No termina bien el año para los iquiqueños. Ha muerto un hombre bueno. Se nos ha ido un maestro que hizo del mundo de la infancia su razón de vida. Uno de los nuestros que vio en ese territorio, en la que habita la inocencia, la semilla que más adelante, habría de convertirse en buena persona. Su jardín era frondoso y bello. 

Don Sabino Zenteno,  el maestro, el dirigente deportivo se nos ha ido. Nos ha dejado eso si, una inmensa tarea: continuar su labor, que no es nada de fácil.  Corren tiempos duros para el deporte. No es que no haya motivación. Faltan las condiciones para realizar una obra en un campo donde éramos campeones de Chile, en casi todas las disciplina. Me refiero al deporte amateur. Aquel que se asentaba en el corazón del barrio y hallaba en la escuela su complemento, no su competencia como ocurre hoy.  Hablar de Sabino Zenteno, es hablar del deportivo «Luis Taboada», de la Universidad Católica y de la escuela 4. Su obra era inmensa, pero para mi, ese triángulo de actividades lo representa, de cuerpo entero. 
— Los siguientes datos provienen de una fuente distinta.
(** X2.  [removeTemporary(time)] takes out exactly the objects whose
    expiration time is below [time] and keeps the others in their order; it
    broadcasts one [OBJECT_REMOVED] for each object taken out, from the
    last one in the list to the first.  An object whose expiration time is
    [Infinity] or [NaN] stays, whatever [time] is. *)
Theorem removeTemporary_removes_the_expired (time : number) (this : SimList) :
  removeTemporary time this =
    {| elements_ := filter (fun obj => negb (expired time obj)) (elements_ this);
       tolerance_ := tolerance_ this;
       broadcasts_ :=
         broadcasts_ this
           ++ map OBJECT_REMOVED (rev (filter (expired time) (elements_ this))) |} /\
  (forall obj, In obj (elements_ this) ->
     getExpireTime obj = POSITIVE_INFINITY \/ isNaN (getExpireTime obj) = true ->
     In obj (elements_ (removeTemporary time this))).
Proof.
  split; [apply removeTemporary_eq|].
  intros obj Hin Hnever. rewrite removeTemporary_eq. cbn [elements_].
  apply filter_In. split; [exact Hin|].
  unfold expired. destruct Hnever as [-> | Hnan].
  - unfold POSITIVE_INFINITY. rewrite FloatFacts.ltb_infinity_l. reflexivity.
  - rewrite (FloatFacts.ltb_nan_l _ time Hnan). reflexivity.
Qed.

(** ** Emptying the list *)

Lemma removeAll_prefix (objList rest : list SimObject) (this : SimList) :
  elements_ this = objList ++ rest ->
  removeAll objList this =
    {| elements_ := rest;
       tolerance_ := tolerance_ this;
       broadcasts_ := broadcasts_ this ++ map OBJECT_REMOVED objList |}.
Proof.
  revert this. induction objList as [|obj more IH]; intros this Helems; simpl.
  - rewrite app_nil_r. destruct this; simpl in *; subst; reflexivity.
  - rewrite IH with (this := remove obj this).
    + rewrite remove_tolerance. unfold remove. rewrite Helems. simpl.
      destruct (SimObject_eq_dec obj obj) as [_|Hne]; [|contradiction].
      simpl. rewrite <- app_assoc. reflexivity.
    + unfold remove. rewrite Helems. simpl.
      destruct (SimObject_eq_dec obj obj) as [_|Hne]; [|contradiction].
      reflexivity.
Qed.

(** X3.  [clear()] leaves the list empty, whatever it held, and broadcasts
    one [OBJECT_REMOVED] for each element, in the order of the list; the
    tolerance stays. *)
Theorem clear_empties_the_list (this : SimList) :
  clear this =
    {| elements_ := [];
       tolerance_ := tolerance_ this;
       broadcasts_ := broadcasts_ this ++ map OBJECT_REMOVED (elements_ this) |}.
Proof.
  unfold clear, toArray. apply removeAll_prefix. rewrite app_nil_r. reflexivity.
Qed.

(** ** [indexOf] and [length] *)

Definition indexOf (this : SimList) (simObj : SimObject) : Z :=
  goog_array.indexOf SimObject_eq_dec (elements_ this) simObj.

Definition length (this : SimList) : nat := List.length (elements_ this).

Lemma indexOf_absent (simObj : SimObject) (this : SimList) :
  ~ In simObj (elements_ this) -> indexOf this simObj = (-1)%Z.
Proof.
  unfold indexOf. induction (elements_ this) as [|a rest IH]; simpl; intros Hnot.
  - reflexivity.
  - destruct (SimObject_eq_dec a simObj) as [->|Hne].
    + exfalso. apply Hnot. now left.
    + rewrite IH by tauto. reflexivity.
Qed.

(** ** An invalid argument *)

Lemma add_objects_completes (simObjs : list SimObject) (this : SimList) :
  fst (add (map Some simObjs) this) = Normal tt.
Proof.
  revert this. induction simObjs as [|element rest IH]; intros this; simpl.
  - reflexivity.
  - destruct (negb (goog_array.contains SimObject_eq_dec
                      (elements_ (if isFinite (getExpireTime element)
                                  then removeSimilar element this else this)) element));
      apply IH.
Qed.

(** X4.  [add] with a [null] or [undefined] among its arguments throws
    'cannot add invalid SimObject' when it arrives there: the objects
    before it have been added as if they were the only arguments, and the
    arguments after it are not looked at. *)
Theorem add_stops_at_invalid_argument
    (before : list SimObject) (after : list (option SimObject)) (this : SimList) :
  fst (add (map Some before) this) = Normal tt /\
  add (map Some before ++ None :: after) this =
    (Throw (mkError "cannot add invalid SimObject"%string),
     snd (add (map Some before) this)).
Proof.
  split; [apply add_objects_completes|].
  rewrite add_app. pose proof (add_objects_completes before this) as Hbefore.
  destruct (add (map Some before) this) as [[[]|e|] this']; try discriminate.
  reflexivity.
Qed.

(** ** Following the list through its events

    An observer that starts with a copy of the elements and applies every
    event it is sent: it appends the object of an [OBJECT_ADDED] and takes
    out the object of an [OBJECT_REMOVED]. *)

Definition mirror (copy : list SimObject) (evt : GenericEvent) : list SimObject :=
  match evt with
  | OBJECT_ADDED obj => copy ++ [obj]
  | OBJECT_MODIFIED _ => copy
  | OBJECT_REMOVED obj => snd (goog_array.remove SimObject_eq_dec copy obj)
  end.

Definition mirrorAll (events : list GenericEvent) (copy : list SimObject) : list SimObject :=
  fold_left mirror events copy.

(** [Mirrored this this']: the events broadcast between [this] and [this']
    turn the elements of [this] into those of [this']. *)
Definition Mirrored (this this' : SimList) : Prop :=
  exists events,
    broadcasts_ this' = broadcasts_ this ++ events /\
    mirrorAll events (elements_ this) = elements_ this'.

Lemma Mirrored_refl (this : SimList) : Mirrored this this.
Proof. exists []. split; [now rewrite app_nil_r | reflexivity]. Qed.

Lemma Mirrored_trans (a b c : SimList) : Mirrored a b -> Mirrored b c -> Mirrored a c.
Proof.
  intros (e1 & Hb1 & Hm1) (e2 & Hb2 & Hm2). exists (e1 ++ e2). split.
  - rewrite Hb2, Hb1, app_assoc. reflexivity.
  - unfold mirrorAll in *. rewrite fold_left_app, Hm1. exact Hm2.
Qed.

(** In an array without duplicates, removing the first occurrence of [x]
    removes [x]. *)
Definition isNot (x a : SimObject) : bool :=
  if SimObject_eq_dec a x then false else true.

Lemma array_remove_filter (arr : list SimObject) (x : SimObject) :
  NoDup arr -> snd (goog_array.remove SimObject_eq_dec arr x) = filter (isNot x) arr.
Proof.
  induction 1 as [|a rest Hnotin Hnodup IH]; simpl.
  - reflexivity.
  - unfold isNot at 1. destruct (SimObject_eq_dec a x) as [->|Hne]; simpl.
    + symmetry. apply forallb_filter_id. apply forallb_forall. intros y Hy.
      unfold isNot. destruct (SimObject_eq_dec y x) as [->|_]; [contradiction | reflexivity].
    + destruct (goog_array.remove SimObject_eq_dec rest x) as [found rest'].
      simpl in *. rewrite IH. reflexivity.
Qed.

Lemma mirrorAll_removed (removed arr : list SimObject) :
  NoDup arr ->
  mirrorAll (map OBJECT_REMOVED removed) arr =
    filter (fun a => negb (goog_array.contains SimObject_eq_dec removed a)) arr.
Proof.
  revert arr. induction removed as [|x rest IH]; intros arr Hnodup; simpl.
  - symmetry. apply forallb_filter_id. apply forallb_forall. reflexivity.
  - unfold mirrorAll in *. rewrite array_remove_filter by exact Hnodup.
    rewrite IH by (apply NoDup_filter; exact Hnodup).
    clear. induction arr as [|a arr IH]; simpl; [reflexivity|].
    unfold isNot at 1 3. unfold goog_array.contains at 2.
    destruct (in_dec SimObject_eq_dec a (x :: rest)) as [Hin|Hnot];
      destruct (SimObject_eq_dec a x) as [->|Hne]; simpl.
    + exact IH.
    + destruct Hin as [Heq|Hin]; [congruence|].
      apply (contains_true rest a) in Hin. rewrite Hin. simpl. exact IH.
    + exfalso. apply Hnot. now left.
    + assert (Hrest : ~ In a rest) by (intros Hin; apply Hnot; now right).
      apply (contains_false rest a) in Hrest. rewrite Hrest. simpl. rewrite IH. reflexivity.
Qed.

(** Taking out, one by one, the elements of [arr] that satisfy [f] leaves
    the ones that do not. *)
Lemma mirrorAll_removed_filter (f : SimObject -> bool) (removed arr : list SimObject) :
  NoDup arr ->
  (forall a, In a arr -> (In a removed <-> f a = true)) ->
  mirrorAll (map OBJECT_REMOVED removed) arr = filter (fun a => negb (f a)) arr.
Proof.
  intros Hnodup Hremoved. rewrite mirrorAll_removed by exact Hnodup.
  apply filter_ext_in. intros a Ha. f_equal.
  destruct (f a) eqn:Hfa.
  - apply contains_true. apply Hremoved; assumption.
  - apply contains_false. intros Hin. apply Hremoved in Hin; [congruence | exact Ha].
Qed.

Lemma remove_Mirrored (simObj : SimObject) (this : SimList) :
  Mirrored this (remove simObj this).
Proof.
  destruct (in_dec SimObject_eq_dec simObj (elements_ this)) as [Hin|Hnot].
  - rewrite remove_present by exact Hin. exists [OBJECT_REMOVED simObj].
    split; reflexivity.
  - rewrite remove_absent by exact Hnot. apply Mirrored_refl.
Qed.

Lemma removeAll_Mirrored (objList : list SimObject) (this : SimList) :
  Mirrored this (removeAll objList this).
Proof.
  revert this. induction objList as [|obj rest IH]; intros this; simpl.
  - apply Mirrored_refl.
  - eapply Mirrored_trans; [apply remove_Mirrored | apply IH].
Qed.

Lemma kept_Mirrored (element : SimObject) (this : SimList) :
  NoDup (elements_ this) -> Mirrored this (kept element this).
Proof.
  intros Hnodup. unfold kept.
  destruct (isFinite (getExpireTime element)); [|apply Mirrored_refl].
  rewrite removeSimilar_spec. eexists. split; [reflexivity|]. cbn [elements_].
  apply mirrorAll_removed_filter; [exact Hnodup|].
  intros a Ha. rewrite filter_In. tauto.
Qed.

Lemma add1_Mirrored (arg : option SimObject) (this : SimList) :
  NoDup (elements_ this) -> Mirrored this (snd (add1 arg this)).
Proof.
  intros Hnodup. destruct arg as [element|]; [|apply Mirrored_refl].
  eapply Mirrored_trans; [apply (kept_Mirrored element this Hnodup)|].
  destruct (in_dec SimObject_eq_dec element (elements_ (kept element this))) as [Hin|Hnot].
  - rewrite add1_keeps_when_present by exact Hin. apply Mirrored_refl.
  - rewrite add1_pushes_when_absent by exact Hnot.
    exists [OBJECT_ADDED element]. split; reflexivity.
Qed.
Lemma sub_spaces1_tidy s :
  Str.forallb plain_blank s = true -> no_adjacent_blank s = true ->
  Re.sub Re.spaces1 " " s = s.
Proof.
  induction s as [|c s IH]; [done|]. cbn [Str.forallb no_adjacent_blank].
  rewrite !andb_true_iff. intros [Hc Hs] [Hadj Hn].
  rewrite sub_cons.
  assert (Re.spaces1 (String c s)
          = if isspace c then Some (S (Str.span_len isspace s)) else None)
    as ->.
  { unfold Re.spaces1. cbn [Str.span_len]. by destruct (isspace c). }
  destruct (isspace c) eqn:Ec; [|by rewrite (IH Hs Hn)].
  simpl in Hadj. apply negb_true_iff, negb_false_iff in Hadj.
  rewrite (starts_clean_span_len _ _ Hadj). cbn [Str.drop].
  unfold plain_blank in Hc. rewrite Ec in Hc. simpl in Hc.
  apply Ascii.eqb_eq in Hc. subst c. by rewrite (IH Hs Hn).
Qed.

Lemma tidy_ends_clean_isspace s :
  Str.forallb plain_blank s = true ->
  ends_clean is_dot_or_space s = true -> ends_clean isspace s = true.
Proof.
  unfold ends_clean. intros Hall Hend.
  destruct (Str.last s) as [c|] eqn:E; [|done].
  pose proof (forallb_last _ _ _ Hall E) as Hc. unfold plain_blank in Hc.
  destruct (isspace c); [|done]. simpl in Hc.
  apply Ascii.eqb_eq in Hc. by subst c.
Qed.
(** X12. The death of the archiver or of the statistics collector is
    never a crash: whatever the exit status, FatalError, the shutdown
    level and the backend list stay as they are and nobody is
    signalled.  A replacement is forked only in normal operation (no
    startup process, no crash being handled, no shutdown requested). *)
Theorem reap_helper_is_no_crash (cfg : config) (p st : Z) (s : pmstate) :
  p <> 0 -> p <> StartupPID s -> p <> BgWriterPID s ->
  p = PgArchPID s \/ p = PgStatPID s ->
  let s' := final (reap_one cfg p st s) in
  FatalError s' = FatalError s /\ Shutdown s' = Shutdown s
  /\ BackendList s' = BackendList s
  /\ signals (added s s') = []
  /\ (forks (added s s') <> [] ->
      StartupPID s = 0 /\ FatalError s = false /\ Shutdown s = NoShutdown).
Proof.
  destruct s as [sd fe stp bgw arch stat lg bl key o tr].
  intros Hp Hn1 Hn2 Hor s'.
  cbn [Shutdown BackendList FatalError StartupPID BgWriterPID PgArchPID
       PgStatPID] in Hn1, Hn2, Hor |- *.
  assert (E1 : (p =? stp) = false) by (apply Z.eqb_neq; exact Hn1).
  assert (E2 : (p =? bgw) = false) by (apply Z.eqb_neq; exact Hn2).
  assert (E3 : (p =? 0) = false) by (apply Z.eqb_neq; exact Hp).
  assert (Hs' : final (reap_one cfg p st
    (mkState sd fe stp bgw arch stat lg bl key o tr)) = s') by reflexivity.
  clearbody s'. revert Hs'.
  unfold reap_one, pgarch_start, pgstat_start, helper_start.
  rewrite ?LogChildExit_eq.
  rewrite ?andb_false_r.
  destruct Hor as [<-|<-]; destruct fe, (XLogArchivingActive cfg);
    pm_cases; intros <-;
    (split; [reflexivity|]; split; [reflexivity|]; split; [reflexivity|];
     added_trace; cbn [signals forks app];
     split; [reflexivity|]; intro H;
     first [ exfalso; apply H; reflexivity
           | z_props; unfold NoShutdown in *; repeat split; congruence ]).
Qed.

(** ** The crash flag *)

(** Takes a computation apart like [frame], unfolding the helpers that
    neither set FatalError nor touch the startup pid. *)
Ltac latch :=
  repeat first
    [ frame_step
    | progress unfold StartBackgroundWriter,
        StartChildProcess, pgarch_start, pgstat_start, SysLogger_Start,
        helper_start, SignalChildren, begin_database_shutdown,
        LogChildExit, PostmasterRandom, RandomSalt,
        report_fork_failure_to_client ].

Section Latch.
Variable sp : Z.

(** While a crash is being handled, the startup process is either
    absent or the one, [sp], that was there at the start. *)
Let I : pmstate -> Prop :=
  fun s => FatalError s = true /\ (StartupPID s = 0 \/ StartupPID s = sp).

Lemma latch_crash_scan cfg dead l : always I (crash_scan cfg dead l).
Proof. induction l as [|bp l IH]; simpl; repeat (frame_step || apply IH). Qed.

Lemma latch_HandleChildCrash cfg p st name :
  always I (HandleChildCrash cfg p st name).
Proof.
  unfold HandleChildCrash.
  repeat first [ apply latch_crash_scan | progress latch ].
  intros s [_ H]. split; [reflexivity | exact H].
Qed.

Lemma latch_CleanupBackend cfg p st : always I (CleanupBackend cfg p st).
Proof.
  unfold CleanupBackend.
  repeat first [ apply latch_HandleChildCrash | progress latch ].
Qed.
(* ===== verification/_CoqProject ===== *)
-Q . S2P
Prelude.v
Dense.v
EventTypes.v
Json.v
JsonText.v
JsonTextProps.v
JsonNumber.v
JsonWriter.v
JsonParser.v
JsonParserProps.v
JsonGrammar.v
JsonComplete.v
JsonSound.v
JsonSpec.v
JsonTokenizer.v
JsonTokenProps.v
JsonCanonical.v
Events.v
Reachability.v
Forward.v
JsonContent.v
Auth.v
Samples.v
AuthProps.v
Redaction.v
AuthChain.v
Sorting.v
Kahn.v
ReachTopo.v
ReachSegments.v
ReachSearch.v
ReachProps.v
Subgraph.v
AuthDiff.v
AuthDiffProps.v
Mainline.v
LocalAuth.v
Iterative.v
PowerPhase.v
IterProps.v
Deltas.v
Semilattice.v
SemilatticeProps.v
OrdMap.v
OrdMapProps.v
OrdMapBuild.v
OrdMapWalk.v
OrdMapDiff.v
OrdMapShare.v
OrdMapSpec.v
StateDiff.v
Multi.v
MultiProps.v
MultiSpec.v
MultiLazy.v
LtHash.v
StateHash.v
StateAt.v
StatePlan.v
StateTopo.v
StateLoop.v
StateMerge.v
StateSpec.v
StateProps.v
Depths.v
DepthsProps.v
Pagination.v
MergeBase.v
MergeBaseProps.v
AuthChainDiff.v
Digest.v
SparseTree.v
StateMerkle.v
StateProofs.v
RoomCases.v
EventCache.v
Tuve la suerte de conversar con él en «El oficio de la memoria». Queda ese registro de casi una hora que sin duda alguna, no sintetiza todo lo que hizo.  Hombres como don Sabino resumen en una buena parte, un espíritu de una época. De un Chile con una fuerte y necesaria presencia del Estado, y de una ciudad, como la nuestra, que se debatía en una de sus tantas crisis.  Don Sabino no hubiera podido no ser iquiqueño. Esta ciudad le cabía como anillo al dedo. Aquí se bañó de todo ese ambiente campeonístico que llenaba la Casa del Deportista, el Estadio Municipal y las tantas otras canchas como el Iquitados, el Jorge V, el Chung Hwa o bien la cancha del Sipt, o del Telecomunicaciones. 

Pero su dolor más grande se le clavó en el pecho aquel día que sin mediar consultas, le demolieron la cancha «Dragoncitos» que estaba ubicada en Cavancha. Desde ese día se nos empezó a entristecer el maestro de la escuela 4. Desde ese día, el hombre de la calle Tarapacá empezó a caminar con lentitud. Pero bastaba picarle la guía, para que de inmediato se le llenara la boca de nuevos proyectos. Todo ellos con un solo destinatario, la infancia.  
Amante de la pelota que corre, y de los 22 que se ordenan tras de ella, se nos vino a vivir a Séptimo Oriente,  tal vez para escuchar en sus noches de desvelos,  el rumor de los cansados aviones que aterrizaban, o bien para sentir los gritos de gol cuando ese sector se nos llenó de canchas que alegraban los fines de semanas. Esta ciudad tan nuestra y tan ajena a la vez, ha perdido a un prócer. Y como me dijo mi primo Sergio Alegría, se nos fue justo en Navidad, tal vez para demostrar que la infancia era su territorio preferido. 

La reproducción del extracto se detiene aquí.